Itu untuk masuk sekolah jalur
prestasi ya. Ada juga manipulasi masuk sekolah jalur zonasi agar bisa bersekolah
di sekolah negeri favorit. Masih banyak orang yang menempuh segala cara agar
dokumennya menunjukkan domisilinya sangat dekat dengan sekolah padahal aslinya
jauh dari jangkauan zonasi yang seharusnya. Ini di luar yang memang memiliki dokumen
kependudukan resmi yang belum berganti ya sehingga tanpa memanipulasi pun, data
dejure-nya sudah sesuai walau defacto sudah tidak tinggal di situ.
Coba deh cek ketika
proses belajar-mengajar sudah berjalan, apakah semua anak jalur zonasi memang
benar-benar tinggal dekat sekolah?
Belum lagi pencarian “orang dalam” oleh orang tua yang
masih saja menjadi salah satu isu ketika masa penerimaan peserta didik baru
tiba. Jika pesimis atau terbentur pada peraturan yang membuat tak bisa menembus
sekolah dengan cara normal, perlu mencari orang dalam yang powerfull.
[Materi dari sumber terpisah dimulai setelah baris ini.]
(* ===== verification/MsOps.v ===== *)
(** * The operations of an address space keep its invariant *)

From stdpp Require Import sorting.
From S2P Require Import Prelude Address Frames PageTable PtInv PtOps Space MemorySet AreaOps.

(** The page of the trampoline. *)
Definition trampoline_vpn : Z := 2 ^ 27 - 1.

Section MsOps.
Context {F : Type} `{FrameAllocatorSpec F}.
Implicit Types (m : Machine F) (R : gset Z) (pt : PageTable) (G D E : gmap Z Z) (P : gmap Z (list byte)) (a b : MapArea)
  (ms : MemorySet).

(** An area is mapped. *)
Record area_ok G D a : Prop := {
  ao_range : range_ok a;
  ao_framed v : map_type a = Framed -> in_range a v ->
    exists p, data_frames a !! v = Some p /\ D !! v = Some p /\ G !! v = Some (area_pte a p);
  ao_identical v : map_type a = Identical -> in_range a v -> D !! v = None /\ G !! v = Some (area_pte a v);
  ao_frames v : is_Some (data_frames a !! v) -> map_type a = Framed /\ in_range a v;
}.

Definition apart a b : Prop := forall v, in_range a v -> in_range b v -> False.

(** Pairwise disjoint areas. *)
Fixpoint separated (l : list MapArea) : Prop :=
  match l with
  | [] => True
  | a :: l => Forall (apart a) l /\ separated l
  end.

Definition covered (l : list MapArea) (v : Z) : Prop := exists a, a ∈ l /\ in_range a v.

Record ms_ok (lo hi : Z) m R ms G D P : Prop := {
  ms_space : space lo hi m R (page_table ms) G D P;
  ms_areas : Forall (area_ok G D) (areas ms);
  ms_sep : separated (areas ms);
  ms_data v : is_Some (D !! v) -> covered (areas ms) v;
  ms_entries v : is_Some (G !! v) -> v = trampoline_vpn \/ covered (areas ms) v;
  ms_tramp : is_Some (G !! trampoline_vpn) /\ ~ covered (areas ms) trampoline_vpn;
}.

Lemma covered_app l1 l2 v : covered (l1 ++ l2) v <-> covered l1 v \/ covered l2 v.
Proof.
  unfold covered. split.
  - intros (a & [Ha|Ha]%elem_of_app & Hv); [left|right]; eauto.
  - intros [(a & Ha & Hv)|(a & Ha & Hv)]; exists a; rewrite elem_of_app; eauto.
Qed.

Lemma covered_one a v : covered [a] v <-> in_range a v.
Proof. unfold covered. split; [intros (x & ->%list_elem_of_singleton & ?); done|]. exists a. split; [by left|done]. Qed.

Lemma separated_app l1 l2 : separated (l1 ++ l2) <->
  separated l1 /\ separated l2 /\ forall v, covered l1 v -> covered l2 v -> False.
Proof.
  induction l1 as [|a l1 IH]; cbn [app separated].
  { split; [|tauto]. intros Hs. split_and!; [done|done|]. by intros v (x & Hx%not_elem_of_nil & _). }
  rewrite IH, Forall_app, (Forall_forall (apart a) l2). split.
  - intros ([Ha1 Ha2] & H1 & H2 & H12). split_and!; [done|done|done|].
    intros v (x & [->|Hx]%elem_of_cons & Hv) Hc; [|apply (H12 v); [exists x; done|done]].
    destruct Hc as (y & Hy & Hvy). by apply (Ha2 y Hy v).
  - intros ((Ha1 & H1) & H2 & H12). split_and!; [done| |done|done|].
    + intros y Hy v Hv Hvy. apply (H12 v); [exists a; split; [by left|done]|exists y; done].
    + intros v (x & Hx & Hv). apply H12. exists x. split; [by right|done].
Qed.

(** A sufficient test. *)
Definition apartb a b : bool :=
  (get_end (vpn_range a) <=? get_start (vpn_range b)) || (get_end (vpn_range b) <=? get_start (vpn_range a)).
Fixpoint separatedb (l : list MapArea) : bool :=
  match l with
  | [] => true
  | a :: l => forallb (apartb a) l && separatedb l
  end.

Lemma separatedb_ok l : separatedb l = true -> separated l.
Proof.
  induction l as [|a l IH]; [done|]. cbn [separatedb separated]. intros [Ha Hl]%andb_prop. split; [|by apply IH].
  apply Forall_forall. intros b Hb v Hva Hvb. rewrite forallb_forall in Ha. apply list_elem_of_In, Ha in Hb.
  unfold apartb, in_range in *. apply orb_prop in Hb as [?%Z.leb_le|?%Z.leb_le]; lia.
Qed.

(** Areas whose pages keep their entries stay mapped. *)
Lemma area_ok_ext G D G' D' a : (forall v, in_range a v -> G' !! v = G !! v /\ D' !! v = D !! v) ->
  area_ok G D a -> area_ok G' D' a.
Proof.
  intros Hag [Hr Hf Hi Hd]. split; [done| | |done].
  - intros v Ht Hv. destruct (Hag v Hv) as [-> ->]. by apply Hf.
  - intros v Ht Hv. destruct (Hag v Hv) as [-> ->]. by apply Hi.
Qed.

Lemma areas_ok_ext G D G' D' l : (forall v, covered l v -> G' !! v = G !! v /\ D' !! v = D !! v) ->
  Forall (area_ok G D) l -> Forall (area_ok G' D') l.
Proof.
  intros Hag Hl. apply Forall_forall. intros a Ha. apply (area_ok_ext G D); [|by eapply Forall_forall].
  intros v Hv. apply Hag. by exists a.
Qed.

(** ** Adding an area *)
Definition fresh_area G a : Prop := range_ok a /\ data_frames a = ∅ /\ forall v, in_range a v -> G !! v = None.

Lemma covered_mapped lo hi m R ms G D P v : ms_ok lo hi m R ms G D P -> covered (areas ms) v -> is_Some (G !! v).
Proof.
  intros [_ Ha _ _ _ _] (a & Hin & Hv). apply (proj1 (Forall_forall _ _) Ha) in Hin as [_ Hf Hi _].
  destruct (map_type a) eqn:Ht; [destruct (Hi v eq_refl Hv); eauto|destruct (Hf v eq_refl Hv) as (p & _ & _ & ?); eauto].
Qed.

Lemma data_mapped lo hi m R ms G D P v : ms_ok lo hi m R ms G D P -> G !! v = None -> D !! v = None.
Proof.
  intros Hms HG. destruct (D !! v) eqn:HD; [|done]. exfalso.
  destruct (covered_mapped _ _ _ _ _ _ _ _ v Hms) as [x Hx]; [|congruence]. apply (ms_data _ _ _ _ _ _ _ _ Hms). eauto.
Qed.

(** What [push] leaves. *)
Record pushed (lo hi : Z) m R ms G D P a m' ms' G' D' P' : Prop := {
  pu_ok : ms_ok lo hi m' R ms' G' D' P';
  pu_areas : exists a', areas ms' = areas ms ++ [a'] /\ vpn_range a' = vpn_range a /\ map_perm a' = map_perm a /\
    map_type a' = map_type a;
  pu_same : same_on R m m';
  pu_token : root_ppn (page_table ms') = root_ppn (page_table ms);
  pu_other v : ~ in_range a v -> G' !! v = G !! v /\ D' !! v = D !! v /\ P' !! v = P !! v;
  pu_used : used (page_table ms') D' R <= used (page_table ms) D R + 3 * pages a;
}.

Lemma dom_lookup_in {A} (E : gmap Z A) l v : dom E = list_to_set l -> is_Some (E !! v) <-> v ∈ l.
Proof. intros HE. rewrite <- elem_of_dom, HE. apply elem_of_list_to_set. Qed.

Lemma push_ok (lo hi : Z) m R ms G D P a m' ms' G' D' P' a' :
  ms_ok lo hi m R ms G D P -> fresh_area G a ->
  space lo hi m' R (page_table ms') G' D' P' -> areas ms' = areas ms ++ [a'] -> area_ok G' D' a' ->
  vpn_range a' = vpn_range a -> (forall v, ~ in_range a v -> G' !! v = G !! v /\ D' !! v = D !! v) ->
  ms_ok lo hi m' R ms' G' D' P'.
Proof.
  intros Hms (Hr & _ & Hfree) Hsp Ha Ha' Hrg Hoth.
  assert (Hin : forall v, in_range a' v <-> in_range a v) by (intros v; unfold in_range; by rewrite Hrg).
  assert (Hno : forall v, covered (areas ms) v -> ~ in_range a v).
  { intros v Hc Hv. destruct (covered_mapped _ _ _ _ _ _ _ _ v Hms Hc) as [x Hx]. by rewrite (Hfree v Hv) in Hx. }
  destruct (ms_tramp _ _ _ _ _ _ _ _ Hms) as [[x Ht] Hnt].
  assert (Hta : ~ in_range a trampoline_vpn) by (intros Hv; by rewrite (Hfree _ Hv) in Ht).
  split; rewrite ?Ha; [done| | | | |].
  - apply Forall_app. split; [|by apply Forall_singleton]. eapply areas_ok_ext; [|apply (ms_areas _ _ _ _ _ _ _ _ Hms)].
    intros v Hc. by apply Hoth, Hno.
  - apply separated_app. split_and!; [apply (ms_sep _ _ _ _ _ _ _ _ Hms)|by split; [constructor|]|].
    intros v Hc Hv%covered_one. by apply (Hno v Hc), Hin.
  - intros v Hv. rewrite covered_app, covered_one, Hin. destruct (decide (in_range a v)) as [?|Hn]; [by right|].
    left. apply (ms_data _ _ _ _ _ _ _ _ Hms). by rewrite <- (proj2 (Hoth v Hn)).
  - intros v Hv. rewrite covered_app, covered_one, Hin. destruct (decide (in_range a v)) as [?|Hn]; [by right; right|].
    destruct (ms_entries _ _ _ _ _ _ _ _ Hms v); [by rewrite <- (proj1 (Hoth v Hn))|by left|by right; left].
  - rewrite covered_app, covered_one, Hin, (proj1 (Hoth _ Hta)). split; [eauto|tauto].
Qed.

Lemma area_map_framed lo hi m R ms G D P a : ms_ok lo hi m R ms G D P -> fresh_area G a -> map_type a = Framed ->
  used (page_table ms) D R + 3 * pages a <= hi - lo ->
  exists E pt' m', area_map a (page_table ms) m = Ok ((set_frames a E, pt'), m') /\
    (forall v, is_Some (E !! v) <-> in_range a v) /\
    pushed lo hi m R ms G D P a m' (mkMemorySet pt' (areas ms ++ [set_frames a E]))
      ((area_pte a <$> E) ∪ G) (E ∪ D) (((fun _ => zero_page) <$> E) ∪ P).
Proof.
  intros Hms Hfr Ht Hroom. pose proof Hfr as (Hr & Hdf & Hfree). pose proof Hr as [Hrg Hpm].
  destruct (map_framed lo hi (vpns (vpn_range a)) m R _ G D P a (ms_space _ _ _ _ _ _ _ _ Hms) Ht Hpm)
    as (E & pt' & m' & Ef & HE & Hsp & Hs & Hroot & Hu).
  { apply NoDup_seqZ. }
  { intros v Hv%elem_of_vpns. rewrite Hdf. pose proof (Hfree v Hv). unfold in_range in Hv.
    split_and!; [lia|lia|done|by eapply data_mapped|apply lookup_empty]. }
  { by rewrite vpns_length. }
  rewrite Hdf, map_union_empty in Ef. rewrite vpns_length in Hu by done.
  assert (HEv : forall v, is_Some (E !! v) <-> in_range a v) by (intros v; rewrite (dom_lookup_in E _ v HE); apply elem_of_vpns).
  assert (Hout : forall v, ~ in_range a v -> E !! v = None) by (intros v Hn; apply eq_None_not_Some; by rewrite HEv).
  assert (Hother : forall v, ~ in_range a v -> ((area_pte a <$> E) ∪ G) !! v = G !! v /\ (E ∪ D) !! v = D !! v /\
    (((fun _ => zero_page) <$> E) ∪ P) !! v = P !! v).
  { intros v Hn%Hout. by rewrite !lookup_union_r by (by rewrite ?lookup_fmap, Hn). }
  exists E, pt', m'. split_and!; [done|done|]. split; [|by eexists|done|done|done|done].
  eapply (push_ok _ _ _ _ _ _ _ _ a); [done|done|done|done| |done|intros v Hn; by destruct (Hother v Hn) as (? & ? & ?)].
  split; [done| | |].
  - intros v _ Hv. change (in_range a v) in Hv. apply HEv in Hv as [p Hp]. exists p. cbn [data_frames set_frames].
    split_and!; [done|by apply lookup_union_Some_l|]. apply lookup_union_Some_l. by rewrite lookup_fmap, Hp.
  - cbn [set_frames map_type]. congruence.
  - intros v Hv. cbn [data_frames set_frames] in Hv. split; [done|]. by apply HEv.
Qed.

Lemma push_framed lo hi m R ms G D P a : ms_ok lo hi m R ms G D P -> fresh_area G a -> map_type a = Framed ->
  used (page_table ms) D R + 3 * pages a <= hi - lo ->
  exists ms' m' G' D' P', push ms a None m = Ok (ms', m') /\ pushed lo hi m R ms G D P a m' ms' G' D' P' /\
    forall v, in_range a v -> P' !! v = Some zero_page.
Proof.
  intros Hms Hfr Ht Hroom. destruct (area_map_framed _ _ _ _ _ _ _ _ _ Hms Hfr Ht Hroom) as (E & pt' & m' & Ef & HE & Hpu).
  eexists _, m', _, _, _. split_and!; [|exact Hpu|].
  - unfold push. by rewrite (bind_Ok _ _ _ _ _ Ef).
  - intros v [p Hp]%HE. apply lookup_union_Some_l. by rewrite lookup_fmap, Hp.
Qed.

Lemma push_data lo hi m R ms G D P a data : ms_ok lo hi m R ms G D P -> fresh_area G a -> map_type a = Framed ->
  used (page_table ms) D R + 3 * pages a <= hi - lo -> 0 < pages a -> zlen data <= 4096 * pages a ->
  exists ms' m' G' D' P', push ms a (Some data) m = Ok (ms', m') /\ pushed lo hi m R ms G D P a m' ms' G' D' P' /\
    forall v, in_range a v -> P' !! v = Some (page_image data (v - get_start (vpn_range a))).
Proof.
  intros Hms Hfr Ht Hroom Hpos Hlen. pose proof Hfr as (Hr & _ & _). pose proof Hr as [Hrg Hpm].
  destruct (area_map_framed _ _ _ _ _ _ _ _ _ Hms Hfr Ht Hroom) as (E & pt' & m1 & Ef & HE & [Hok Har Hsm Htk Hoth Hus]).
  set (G' := (area_pte a <$> E) ∪ G) in *. set (D' := E ∪ D) in *. set (P1 := ((fun _ => zero_page) <$> E) ∪ P) in *.
  destruct (copy_loop_ok lo hi (get_start (vpn_range a)) (pages a) data (S (length data)) 0 m1 R pt' G' D' P1)
    as (P' & m2 & E2 & Hsp & Hs2 & HP'); [apply Hok|unfold pages, zlen in *; lia..| |].
  { intros v Hv. assert (Hin : in_range a v) by (unfold in_range, pages in *; lia).
    destruct (proj2 (HE v) Hin) as [p Hp]. exists p, (Z.lor (map_perm a) PTE_V). split_and!.
    - by apply lookup_union_Some_l.
    - apply lookup_union_Some_l. by rewrite lookup_fmap, Hp.
    - by apply flags_valid_range.
    - by apply flags_valid_range.
    - apply lookup_union_Some_l. by rewrite lookup_fmap, Hp. }
  rewrite Z.add_0_r in *. exists (mkMemorySet pt' (areas ms ++ [set_frames a E])), m2, G', D', P'. split_and!; [|split|].
  - unfold push. rewrite (bind_Ok _ _ _ _ _ Ef). unfold copy_data. cbn [map_type set_frames vpn_range]. rewrite Ht.
    rewrite bind_assoc. cbn [assert bool_decide]. change (4096 * 0) with 0 in E2.
    rewrite bool_decide_true by done. cbn [assert]. rewrite bind_ret. by rewrite (bind_Ok _ _ _ _ _ E2).
  - destruct Hok as [? ? ? ? ? ?]. split; done.
  - done.
  - by eapply same_on_trans.
  - done.
  - intros v Hn. destruct (Hoth v Hn) as (? & ? & ?). split_and!; [done|done|]. rewrite HP', decide_False; [done|].
    unfold in_range, pages in *. lia.
  - done.
  - intros v Hv. rewrite HP', decide_True; [done|]. unfold in_range, pages in *. lia.
Qed.

Lemma push_identical_ok lo hi m R ms G D P a : ms_ok lo hi m R ms G D P -> fresh_area G a -> map_type a = Identical ->
  used (page_table ms) D R + 2 * area_tables a <= hi - lo ->
  exists ms' m' G', push ms a None m = Ok (ms', m') /\ pushed lo hi m R ms G D P a m' ms' G' D P /\
    (forall v, in_range a v -> G' !! v = Some (area_pte a v)) /\ used (page_table ms') D R <= used (page_table ms) D R + 2 * area_tables a.
Proof.
  intros Hms Hfr Ht Hroom. pose proof Hfr as (Hr & Hdf & Hfree). pose proof Hr as [Hrg Hpm].
  assert (Hpn : 0 <= pages a) by (unfold pages; lia).
  assert (En : Z.of_nat (Z.to_nat (pages a)) = pages a) by lia. pose proof (leaf_tables_le (get_start (vpn_range a)) (pages a) false Hpn) as Hle. fold (area_tables a) in Hle.
  destruct (map_identical lo hi (Z.to_nat (pages a)) (get_start (vpn_range a)) false m R _ G D P a (ms_space _ _ _ _ _ _ _ _ Hms) Ht Hpm)
    as (G' & pt' & m' & Ef & HG & Hsp & Hs & Hroot & Hu); [done| | |]; rewrite En in *; change (seqZ (get_start (vpn_range a)) (pages a)) with (vpns (vpn_range a)) in *.
  { intros v Hv%elem_of_vpns. pose proof (Hfree v Hv). unfold in_range in Hv. split; [lia|done]. }
  { exact Hroom. }
  fold (area_tables a) in Hu.
  assert (HGin : forall v, in_range a v -> G' !! v = Some (area_pte a v)).
  { intros v Hv. rewrite HG, decide_True; [done|]. by apply elem_of_vpns. }
  assert (HGout : forall v, ~ in_range a v -> G' !! v = G !! v).
  { intros v Hv. rewrite HG, decide_False; [done|]. by rewrite elem_of_vpns. }
  exists (mkMemorySet pt' (areas ms ++ [a])), m', G'. split_and!; [|split|done|exact Hu].
  - unfold push, area_map. by rewrite (bind_Ok _ _ _ _ _ Ef).
  - eapply (push_ok _ _ _ _ _ _ _ _ a); [done|done|done|done| |done|by auto]. split; [done|congruence| |].
    + intros v _ Hv. split; [|by apply HGin]. eapply data_mapped; [done|]. by apply Hfree.
    + intros v. rewrite Hdf, lookup_empty. by intros [??].
  - eexists. split; [done|]. done.
  - done.
  - done.
  - by auto.
  - cbn [page_table]. lia.
Qed.

End MsOps.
Orang dalam ini menjadi pegangan yang menenangkan. Malah belakangan ada istilah
JALUR MANDIRI untuk anak yang masuk sekolah negeri dengan cara BAYAR melalui oknum orang dalam.
Jalan-jalan pintas ini sudah
menjadi KARAKTER banyak orang. Karakter yang sudah mengkristal dan akan tumbuh
menjadi pemahaman bagi si anak bahwa ke depannya HANYA cara-cara itulah yang
bisa mengantarkan keturunannya juga bersekolah di sekolah negeri impian.
Pertanyaannya … bagaimana
kita memahami PENDIDIKAN KARAKTER dan mewariskannya kepada generasi penerus
melihat hal-hal seperti ini? Sudahkah kita sendiri memiliki karakter baik yang
kuat dan nilai-nilai berkualitas untuk diwariskan kepada generasi penerus
sebagai karakter baik yang akan mereka ajarkan kepada anak-cucu mereka? Apakah
PENDIDIKAN KARAKTER hanya sekadar slogan atau memang harus diaplikasikan?
Makassar,
23 Juli 2024
Selamat Hari Anak Nasional.
Mari mewariskan karakter dan nilai baik kepada generasi penerus kita.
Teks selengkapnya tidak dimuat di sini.